Сразу же после освобождения она товарняками добралась до Витебска и узнала, что барак, где вместе с другими пленными был ее сын и мой брат, немцы сожгли из огнеметов за шесть часов до прихода нашей армии.
Надо отметить, что немцы гадились (от слова «гадливый» – это не я придумал, я это слышал) полицаев и, как гласит молва, перед отступлением их отстреливали. К недоумению нашего женского населения. Русскоговорящие немцы (были среди них и такие) пояснили: «Это предатели. Предали вас, предадут и нас. Зачем они нам?» Возможно, по этой причине пособники фашистов при их отступлении прятались в лесу. Но их там быстро переловили. Слез по ним никто не лил.
Война принесла не только разруху, но и голод. Вспоминаю наступившую осень, холода. Мы с Анатолием (братом) сидим у костра возле избы, греемся. Из дома, в котором раньше была почта, слышны звуки гармони и смех: полицаи веселятся. Подходит полицаиха и ставит на угли небольшой чугунок с картошкой: пусть, мол, варится! Вода закипает и переливается через две лежащие сверху картофелины – круглую и продолговатую. Нас пытаются оттянуть от этого чугунка. Мы упираемся, не сводя глаз с этих картофелин. Их хочется съесть. Но снова приходит полицаиха и, слив воду, забирает чугунок. Чудесное видение исчезает, как сон.
Первую зиму кое-как пережили. Кое-что еще оставалось на огородах, не было отобрано или сожжено. Весной на огородах собирали перемерзшую картошку. Сняв кожуру, ее разминали в воде. Крахмал осаждался на дне посуды, вода сливалась. Из этого крахмала пекли оладьи – тошнотики, которые и поддерживали нашу жизнь.

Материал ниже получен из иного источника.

(** ** The claims *)

(** C16: a block is the list of entries it was built from.  For any restart interval,
    adding sorted entries whose encoding stays below 4 GiB succeeds;
    [CurrentSizeEstimate] is the exact size of what [Finish] returns; reading those
    bytes back gives an iterator that keeps the forward and the backward contract
    over exactly those entries ([Seek]'s binary search over the restart points
    included), and a scan from [SeekToFirst] returns them. *)
Theorem block_roundtrip (restart_interval : Z) (es : list MemtableEntry) :
  entries_sorted es -> Forall entry_ok es -> size_of (body es) < 2 ^ 32 ->
  exists b blk, BlockBuilder_AddAll (NewBlockBuilder restart_interval) es = Some b /\
    size_of (BlockBuilder_Finish b).1 = BlockBuilder_CurrentSizeEstimate b /\
    NewBlock (BlockBuilder_Finish b).1 = Some blk /\
    block_rep (NewBlockIter blk) es (length es) /\
    ForwardIterator unit BlockIter pure block_rep /\ BackwardIterator unit BlockIter pure block_rep /\
    exists it, blk_SeekToFirst (NewBlockIter blk) = Some it /\ collect (S (length es)) it tt = Some (es, tt).
Proof.
  intros Hs Hok Hsz.
  destruct (building_all es _ [] _ (building_new restart_interval) Hsz) as (b & rs & E & B).
  destruct (NewBlock_built es rs Hsz Hok (bd_first _ _ _ B) (bd_range _ _ _ B) (bd_few _ _ _ B)) as (blk & Eb & Bb).
  assert (Hr : block_rep (NewBlockIter blk) es (length es)).
  { split; [done|]. eapply NewBlockIter_at; [done|]. by apply entries_sorted_keys. }
  exists b, blk. rw (Finish_bytes _ _ _ B). split_and!; auto; try apply _.
  - rw size_of_app size_trailer length_fmap /BlockBuilder_CurrentSizeEstimate (bd_buffer _ _ _ B) (bd_restarts _ _ _ B) length_fmap. simpl. lia.
  - destruct (block_first_run _ _ _ (proj2 Hr)) as (it & Ef & Hr'). exists it. split; [done|].
    destruct (runs_pure _ _ (collect_run pure block_rep it es 0 (S (length es)) (conj Hs Hr') ltac:(lia))) as (l & El & ->).
    exact El.
Qed.

(** Three entries and a restart point at every second one. *)
Definition sample_block_entries : list MemtableEntry :=
  [mkEntry (str "a") 7 kTypeValue (str "1"); mkEntry (str "a") 3 kTypeDeletion []; mkEntry (str "b") 5 kTypeValue (str "22")].

Lemma block_roundtrip_witness :
  exists b blk, BlockBuilder_AddAll (NewBlockBuilder 2) sample_block_entries = Some b /\
    NewBlock (BlockBuilder_Finish b).1 = Some blk /\ num_restarts_ blk = 2 /\
    exists it, blk_SeekToFirst (NewBlockIter blk) = Some it /\ collect 4 it tt = Some (sample_block_entries, tt).
Proof.
  destruct (block_roundtrip 2 sample_block_entries) as (b & blk & E & _ & Eb & _ & _ & _ & Hc).
  - repeat constructor.
  - by repeat constructor.
  - by vm_compute.
  - exists b, blk. split_and!; auto. vm_compute in E. injection E as <-. vm_compute in Eb. by injection Eb as <-.
Defined.

(** C27: on a block of arbitrary bytes, [ParseEntryAt] at any offset returns without
    reading outside the block, and an entry it accepts lies within the entry area
    and ends after it starts: a forward iteration is memory safe and ends on any
    input, corrupt or not. *)
Theorem block_parse_in_bounds (data : bytes) (b : Block) (it : BlockIter) (offset : Z) :
  NewBlock data = Some b -> block_ it = b -> 0 <= offset ->
  0 <= restarts_offset_ b <= size_of data /\
  exists it', ParseEntryAt it offset = Some it' /\ block_ it' = b /\
    (blk_Valid it' = true -> current_ it' = offset /\ offset + 17 <= next_offset_ it' <= restarts_offset_ b) /\
    (blk_Valid it' = false -> current_ it' = restarts_offset_ b).
Proof.
  intros Hb <- Ho. destruct (NewBlock_bounds _ _ Hb) as (Ed & Hro & H32). split; [done|].
  rw -Ed in Hro. destruct (ParseEntryAt_bounds it offset Ho Hro H32) as (it' & E & Hp). by exists it'.
Qed.

(** A block whose only restart point claims an entry at offset 1000. *)
Definition bad_restart_block : bytes := EncodeFixed32 1000 ++ EncodeFixed32 1.

(** A block with one byte where an entry should be. *)
Definition truncated_block : bytes := str "x" ++ EncodeFixed32 0 ++ EncodeFixed32 1.
Lemma Open_run R e opts p n ti :
  env_inv R e -> rg_paths R !! p = Some n -> rg_files R !! n = Some ti ->
  exists res e', on_world (SSTableReader.Open opts p n (size_of (ti_content ti))) e = Some (res, e') /\
    open_outcome R e e' n ti res.
Proof.
  intros He Hp Ht. destruct (path_inode R e p n He Hp) as (ino & ti' & Hd & Ht' & Hc & Hlt). simplify_eq.
  pose proof (env_inv_open R e p n ino He Hp Hd) as He1. pose proof (fd_fresh R e He) as Hfd.
  pose proof (ei_files _ _ He _ _ Ht) as Hok. pose proof (table_sizes ti Hok) as (Hts & Hda & Hix & _).
  destruct (ei_benign _ _ He) as [_ Hctl]. pose proof (fw_fd _ (ei_wf _ _ He)) as Hfd0.
  set (fd := w_fresh_fd (e_world e)) in *. set (w1 := open_ro ino (e_world e)) in *.
  set (blocks := ti_blocks ti) in *. set (filter := ti_filter ti) in *.
  set (fh := filter_handle_of blocks filter). set (ih := index_handle_of blocks filter).
  set (pre := data_area blocks ++ framed filter).
  assert (Ec : ti_content ti = pre ++ framed (index_bytes blocks) ++ SSTableBuilder.footer fh ih)
    by rw /pre -app_assoc //.
  assert (Ec2 : ti_content ti = (pre ++ framed (index_bytes blocks)) ++ SSTableBuilder.footer fh ih) by rw Ec app_assoc //.
  pose proof (size_footer fh ih) as Hft. pose proof (size_of_nonneg pre). pose proof (size_of_nonneg (index_bytes blocks)).
  assert (Hs : size_of (ti_content ti) = size_of pre + (size_of (index_bytes blocks) + 4) + 48).
  { rewrite -> Ec, !size_of_app, size_framed, Hft. lia. }
  rw /on_world /SSTableReader.Open. destruct (Z.ltb_spec (size_of (ti_content ti)) 48); [lia|].
  rw (bind_run _ _ (e_world e) fd w1); [by rw /sys /sys_open /pop_ctl Hctl Hd|].
  destruct (Z.ltb_spec fd 0); [lia|]. rw /SSTableReader.ReadFooter.
  assert (Hf1 : w_fds w1 !! fd = Some (mkOpenFile ino 0 false)) by rw /w1 /= lookup_insert_eq //.
  assert (Hc1 : file_content w1 (f_ino (mkOpenFile ino 0 false)) = ti_content ti) by exact Hc.
  destruct (sys_pread_benign w1 fd _ 48 (size_of (ti_content ti) - 48) (ei_benign _ _ He1) Hf1) as (n48 & d & w2 & E & R2 & Hn);
    [lia|lia|rw Hc1; lia|]. rw Hc1 in Hn.
  rw (bind_run _ _ w1 (n48, d) w2); [by rw /sys E|]. cbn iota beta.
  pose proof (env_inv_read _ _ _ He1 R2) as He2. simpl in He2.
  destruct (Z.eqb_spec n48 48) as [->|Hne]; cbn [negb].
  2:{ eexists _, _. split; [done|]. split_and!; [done| |].
      - apply (env_inv_close R (mkEnv w2 (e_cache e)) fd n He2 Hfd). apply (ei_base _ _ He).
      - intros Hq. destruct Hn as [(_ & _ & Hl)|(_ & _ & [?|Hl])]; [|done|];
          change (w_io w1) with (w_io (e_world e)) in Hl; rw Hq /= in Hl; lia. }
  destruct Hn as [(? & _)|(_ & -> & _)]; [lia|]. 
  rw (_ : sub_bytes (ti_content ti) (size_of (ti_content ti) - 48) 48 = SSTableBuilder.footer fh ih).
  { rewrite -> Ec2 at 1. apply sub_bytes_end; [|done]. rw size_of_app size_framed. lia. }
  pose proof (size_of_nonneg (data_area blocks)). pose proof (to_filter_size _ Hok) as Hfs. fold filter in Hfs.
  assert (Hpre : size_of pre = size_of (data_area blocks) + (size_of filter + 4)) by rw /pre size_of_app size_framed //.
  assert (Hih : handle_offset ih = size_of pre) by done. assert (Hfh : handle_offset fh = size_of (data_area blocks)) by done.
  assert (Hih' : handle_size ih = size_of (index_bytes blocks)) by done. assert (Hfh' : handle_size fh = size_of filter) by done.
  destruct (footer_fields fh ih) as (F1 & F2 & F3); [lia..|].
  rw (bind_lift _ _ _ _ F1) Z.eqb_refl. cbn [negb]. rw (bind_lift _ _ _ _ F2).
  change (negb (Status.ok Status.OK)) with false. cbn iota beta.
  rw (bind_lift _ _ _ _ F3). change (negb (Status.ok Status.OK)) with false. cbn iota beta.
  set (r := SSTableReader.mk opts p n (size_of (ti_content ti)) fd None []).
  destruct (table_index ti Hok) as (ib & irs & Eib & Hib).
  assert (Hf2 : w_fds w2 !! fd = Some (mkOpenFile ino 0 false)) by rw (or_fds _ _ R2) //.
  assert (Hc2 : file_content w2 ino = ti_content ti) by rw (only_read_content _ _ _ R2) //.
  destruct (ReadBlock_run r (index_bytes blocks) pre (SSTableBuilder.footer fh ih) ib (mkOpenFile ino 0 false) w2) as (w3 & E3 & R3);
    [apply He2|exact Hf2|by rw Hc2|by rw -Ec|rw -Ec; lia|rw /kMaxBlockSize; lia|done|].
  rw (bind_run _ _ _ _ _ E3). change (negb (Status.ok Status.OK)) with false. cbn iota beta. pose proof (env_inv_read _ _ _ He2 R3) as He3. simpl in He3.
  destruct (ReadFilter_run (SSTableReader.set_index (Some ib) r) ti w3 (mkOpenFile ino 0 false)) as (r' & w4 & E4 & R4 & Hr');
    [done|apply He3|by rw (or_fds _ _ R3)|by rw (only_read_content _ _ _ R3)|done|].
  rw E4. eexists _, _. split; [done|]. pose proof (env_inv_read _ _ _ He3 R4) as He4. simpl in He4.
  split; [done|]. split; [by destruct Hr' as [-> | ->]|]. exists fd. split; [done|]. split; [done|].
  destruct Hr' as [-> | ->]; split; simpl; auto; by rw lookup_insert_eq.
Qed.
(** From the end of a block it goes on with the block the index moves to. *)
Lemma Skip_step step land fuel it ti j j' p' :
  on_table it ti j -> (j < length (ti_blocks ti))%nat -> TwoLevelIterator.Valid it = false ->
  (exists i', step (TwoLevelIterator.index_iter_ it) = Some i' /\ block_at i' (index_entries 0 (ti_blocks ti)) j') ->
  (forall blk d, ti_blocks ti !! j' = Some blk -> block_at d blk (length blk) ->
    exists d', land d = Some d' /\ block_at d' blk p' /\ (p' < length blk)%nat) ->
  runs (env_inv R) (TwoLevelIterator.SkipEmptyDataBlocks step land (S (S fuel)) it) (fun it' => at_pos it' ti j' p').
Proof.
  intros [Hr Hi Hs] Hj Hv (i' & Ei & Hi') Hl. cbn [TwoLevelIterator.SkipEmptyDataBlocks].
  rw Hv. destruct (block_at_view _ _ _ Hi) as (-> & _ & _). rw length_index_entries (proj2 (Nat.ltb_lt _ _)) //=.
  eapply runs_bind_lift; [exact Ei|].
  assert (Ho : on_table (TwoLevelIterator.set_index i' it) ti j') by by split.
  pose proof (enter_block _ ti j' land p' Ho Hl) as He. intros s Hinv. destruct (He s Hinv) as (it2 & s2 & E2 & Hs2 & H2).
  destruct (Skip_stop step land fuel it2 ti j' p' H2 s2 Hs2) as (it3 & s3 & E3 & Hs3 & H3).
  exists it3, s3. split; [|done]. rw /mbind /SM_bind in E2 |- *.
  destruct (TwoLevelIterator.InitDataBlock _ s) as [[it1 s1]|]; [|done]. by rw E2.
Qed.

(** ** Moving *)

(** A seek of the index, then of the block it leads to. *)
Lemma seek_run it ti j0 j p move land step land' :
  on_table it ti j0 ->
  (exists i', move (TwoLevelIterator.index_iter_ it) = Some i' /\ block_at i' (index_entries 0 (ti_blocks ti)) j) ->
  (forall blk d, ti_blocks ti !! j = Some blk -> block_at d blk (length blk) ->
    exists d', land d = Some d' /\ block_at d' blk p /\ (p < length blk)%nat) ->
  runs (env_inv R) (i ← lift (move (TwoLevelIterator.index_iter_ it));
    it ← TwoLevelIterator.InitDataBlock (TwoLevelIterator.set_index i it);
    it ← TwoLevelIterator.move_data land it;
    TwoLevelIterator.SkipEmptyDataBlocks step land' (TwoLevelIterator.skip_fuel it) it) (fun it' => at_pos it' ti j p).
Proof.
  intros [Hr Hi Hs] (i' & Ei & Hi') Hl. eapply runs_bind_lift; [exact Ei|].
  assert (Ho : on_table (TwoLevelIterator.set_index i' it) ti j) by by split.
  pose proof (enter_block _ ti j land p Ho Hl) as He. intros s Hinv. destruct (He s Hinv) as (it2 & s2 & E2 & Hs2 & H2).
  destruct (Skip_stop step land' (scan_fuel (TwoLevelIterator.index_iter_ it2)) it2 ti j p H2 s2 Hs2) as (it3 & s3 & E3 & Hs3 & H3).
  exists it3, s3. split; [|done]. rw /mbind /SM_bind in E2 |- *.
  destruct (TwoLevelIterator.InitDataBlock _ s) as [[it1 s1]|]; [|done]. by rw E2.
Qed.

Вторая зима (Смоленск был освобожден по осени 1943-го года) оставила больше голодных воспоминаний, чем первая. Повязанные платками, я и мои сверстники, еле передвигаясь по глубокому снегу, на заросших бурьяном полях собирали «пучча» – высохшие метелки щавеля с сохранившимися в них семенами. К ним что-то добавлялось, и выпекался хлеб – черный и вязкий, как темный пластилин. Он застревал на зубах, был невкусным. Есть его было невозможно. Взрослые уговаривали: «Отломи маленький кусочек, клади в рот и глотай». Но и это не помогало.